Monday, Aug. 25, 1997

A BEATING IN BROOKLYN

By CHRISTOPHER JOHN FARLEY

On Saturday, Aug. 9, Abner Louima, 30, a Haitian immigrant, was relaxing at a Brooklyn music club when a fight broke out between two women. Next thing Louima knew, he had been taken into custody by police outside the club. Louima, a bank security guard and a married father, says he was beaten as police drove to Brooklyn's 70th Precinct station house. But it was after he got there that the real nightmare began: as he tells it, he was strip-searched, then two cops took him into a bathroom and shoved a wooden pole, perhaps belonging to a toilet plunger, into his rectum. (Once Louima was hospitalized--after 1 1/2 hours at the station house--doctors found he had a ripped bladder and a punctured lower intestine.) Louima says the officers then forced the stick into his mouth, breaking his front teeth. As all this took place, Louima claims, police taunted him, saying, "That's your s__, nigger," and "We're going to teach niggers to respect police officers," and "This is Giuliani time, not Dinkins time."

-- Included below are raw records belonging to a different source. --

(** * freeimage-py: the bitmap-to-buffer bridge, embedded in Rocq

    A shallow embedding of [freeimage/freeimage.py]: the pixel-type and
    metadata-type registries, the strided view built over decoder memory,
    the channel reordering of the read and write paths, the grey palette,
    the handle / session / cursor discipline of [read], [write],
    [read_multipage] and [read_metadata].

    The FreeImage shared library is an external collaborator: it is an
    interface ([FreeImageAPI]) the Python layer is written against.  Raw
    process memory (what numpy reads and writes through the pointers the
    library hands out) is a separate component of the state. *)

From Stdlib Require Import ZArith List Lia String Ascii Bool.
From stdpp Require Import gmap strings list fin_maps list_numbers.

Open Scope string_scope.
Open Scope list_scope.
Open Scope Z_scope.

(** ** numpy element types *)

(** The scalar dtypes the module names ([FI_TYPES.dtypes],
    [METADATA_DATATYPE.dtypes]). *)
Inductive dtype : Type :=
| uint8 | int8 | uint16 | int16 | uint32 | int32
| uint64 | int64 | float32 | float64 | complex128.

#[global] Instance dtype_eq_dec : EqDecision dtype.
Proof. solve_decision. Defined.

Definition dtype_code (d : dtype) : nat :=
  match d with
  | uint8 => 0 | int8 => 1 | uint16 => 2 | int16 => 3 | uint32 => 4
  | int32 => 5 | uint64 => 6 | int64 => 7 | float32 => 8 | float64 => 9
  | complex128 => 10
  end%nat.

Definition dtype_of_code (n : nat) : option dtype :=
  match n with
  | 0 => Some uint8 | 1 => Some int8 | 2 => Some uint16 | 3 => Some int16
  | 4 => Some uint32 | 5 => Some int32 | 6 => Some uint64 | 7 => Some int64
  | 8 => Some float32 | 9 => Some float64 | 10 => Some complex128
  | _ => None
  end%nat.

#[global] Instance dtype_countable : Countable dtype.
Proof.
  refine (inj_countable dtype_code dtype_of_code _).
  intros []; reflexivity.
Defined.

(** [dtype.itemsize] *)
Definition itemsize (d : dtype) : Z :=
  match d with
  | uint8 | int8 => 1
  | uint16 | int16 => 2
  | uint32 | int32 | float32 => 4
  | uint64 | int64 | float64 => 8
  | complex128 => 16
  end.

(** ** Python exceptions *)

Inductive exn : Type :=
| ValueError (msg : string)
| RuntimeError (msg : string)
| TypeError (msg : string)
| KeyError (key : Z)
| IndexError (msg : string).

#[global] Instance exn_eq_dec : EqDecision exn.
Proof. solve_decision. Defined.

(** The messages of the module's [raise] statements (format arguments
    left as written). *)
Definition msg_read_type := "Cannot determine type of file %s".
Definition msg_load := "Could not load file %s".
Definition msg_open_multi := "Could not open %s as multi-page image.".
Definition msg_lock_page := "Could not open %s as a multi-page image.".
Definition msg_pixel_type := "Unknown image pixel type".
Definition msg_bpp := "Cannot convert %d BPP bitmap".
Definition msg_write_type := "Cannot determine type for %s".
Definition msg_shape :=
  "Only arrays with shape = (width, height) or (width, height, nchannels) are permitted".
Definition msg_dtype := "Cannot write arrays of given type and shape.".
Definition msg_alloc := "Could not allocate image for storage".
Definition msg_palette := "Could not get image palette".
Definition msg_export := "Cannot save image of this format to this file type".
Definition msg_save := "Could not save image properly.".
Definition msg_index := "index 2 is out of bounds for axis 2".
Definition msg_fromstring := "string size must be a multiple of element size".
Definition msg_strides := "strides, if given, must be the same length as shape".
Definition msg_array_length := "Array length must be >= 0, not %d".
Definition msg_from_address := "integer expected".

(** The error kinds of the specification, and the kind each [raise] of
    the module stands for.  [KeyError] and [IndexError] are raised by
    Python itself and are none of the kinds. *)
Inductive ErrorKind : Type :=
| UnknownFileType | LoadFailed | SaveFailed | AllocationError
| UnsupportedFormat | InvalidShape | IncompatibleFormat | DecoderFault.

#[global] Instance ErrorKind_eq_dec : EqDecision ErrorKind.
Proof. solve_decision. Defined.

Definition error_kind (e : exn) : option ErrorKind :=
  match e with
  | ValueError m =>
      if bool_decide (m = msg_read_type) || bool_decide (m = msg_write_type)
      then Some UnknownFileType
      else if bool_decide (m = msg_load) || bool_decide (m = msg_open_multi)
              || bool_decide (m = msg_lock_page)
      then Some LoadFailed
      else if bool_decide (m = msg_pixel_type) || bool_decide (m = msg_bpp)
              || bool_decide (m = msg_dtype)
      then Some UnsupportedFormat
      else if bool_decide (m = msg_shape) then Some InvalidShape
      else None
  | RuntimeError m =>
      if bool_decide (m = msg_alloc) || bool_decide (m = msg_palette)
      then Some AllocationError
      else if bool_decide (m = msg_save) then Some SaveFailed
      else None
  | TypeError m =>
      if bool_decide (m = msg_export) then Some IncompatibleFormat else None
  | KeyError _ => None
  | IndexError _ => None
  end.

(** ** The pixel-type registry: [class FI_TYPES] *)

Module FI_TYPES.

Definition FIT_UNKNOWN : Z := 0.
Definition FIT_BITMAP : Z := 1.
Definition FIT_UINT16 : Z := 2.
Definition FIT_INT16 : Z := 3.
Definition FIT_UINT32 : Z := 4.
Definition FIT_INT32 : Z := 5.
Definition FIT_FLOAT : Z := 6.
Definition FIT_DOUBLE : Z := 7.
Definition FIT_COMPLEX : Z := 8.
Definition FIT_RGB16 : Z := 9.
Definition FIT_RGBA16 : Z := 10.
Definition FIT_RGBF : Z := 11.
Definition FIT_RGBAF : Z := 12.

David Dinkins was the first black mayor of New York City (1990-94); Rudolph Giuliani, the current mayor, rode to office on a law-and-order, pro-police platform, and is expected to coast to re-election in large part because of a precipitous 54% drop in serious crime during his time in office. Suddenly, he was faced with the flip side--an apparently horrific instance of police brutality that punctuated three years of complaints by blacks and Hispanics that police abusiveness was out of control. It was not the kind of endorsement Giuliani, usually outspoken in his support of police, needed or wanted in an election year. And he was swift to describe the incident as repulsive and demand that justice be served.

The charges against Louima were quickly dropped, but the case against the police officers who allegedly tortured him has just begun. One officer, 25-year-old Justin Volpe, was arrested and charged with aggravated sexual abuse and first-degree sexual assault; another, 31-year-old Charles Schwarz, was indicted; and 12 other officers from the 70th Precinct were either transferred, suspended or demoted to desk duty. Both the Brooklyn district attorney's office and the U.S. Attorney's office are investigating the incident, and more arrests are expected. New York City police commissioner Howard Safir called it a "horrific crime" and pointed out that it was a police officer who was present who came forward to implicate his colleagues. Safir told TIME, "We are going to make sure the perpetrators...go to jail." Giuliani's critics say the mayor's concern is too little, too late. Civil claims paid by the city to those who sue charging police brutality have risen from $13.5 million in 1992 to $32 million last year, and 90% of all police-brutality cases in New York are filed by nonwhites. Safir says civilian complaints about police in New York were actually down 20% in the first half of this year, but critics say that's because the Civilian Complaint Review Board is ineffectual; it has received more than 20,000 complaints over the past four years, but only one officer has been dismissed from the force as a result.

Clearly there's a gap in racial understanding that needs to be bridged. A 1996 Amnesty International report said that New York's populace is 57% nonwhite, but the police force is 72% white. Even some cops are fed up. "For years the police department has allowed crime to concentrate and flourish in certain areas, and overnight that has changed," says Anthony Miranda, head of the Latino Officers Association. "We now have aggressive enforcement without any understanding of neighborhoods or history. We have gone from a tolerance of crime in certain areas to zero tolerance without any concern for how the neighborhoods might react. As a result, there are more serious incidents and an escalation of police aggressiveness that leads to what local areas see as harassment and escalates into brutality."

In such a situation, says Joseph McNamara, the retired police chief of San Jose, Calif., who was once a New York City police officer, "cops lose it because their authority and sense of order get challenged. They are told they are soldiers in a war. Well, in a war you get atrocities, and that's what this case appears to be."

For his part, Marvyn Kornberg, the attorney for Officer Volpe, simply says Louima was lying, not about his injuries but about how and where they occurred. "What happened to [Louima] was not a result of anything that took place in the station house," he declared, without elaboration. And he disputed any allegation of racial bias. "They don't know what they're talking about--Volpe's girlfriend is black."

Last weekend Louima was in stable condition in a New York hospital. He told a reporter for the Associated Press, "I thank God I'm still alive, and I want justice."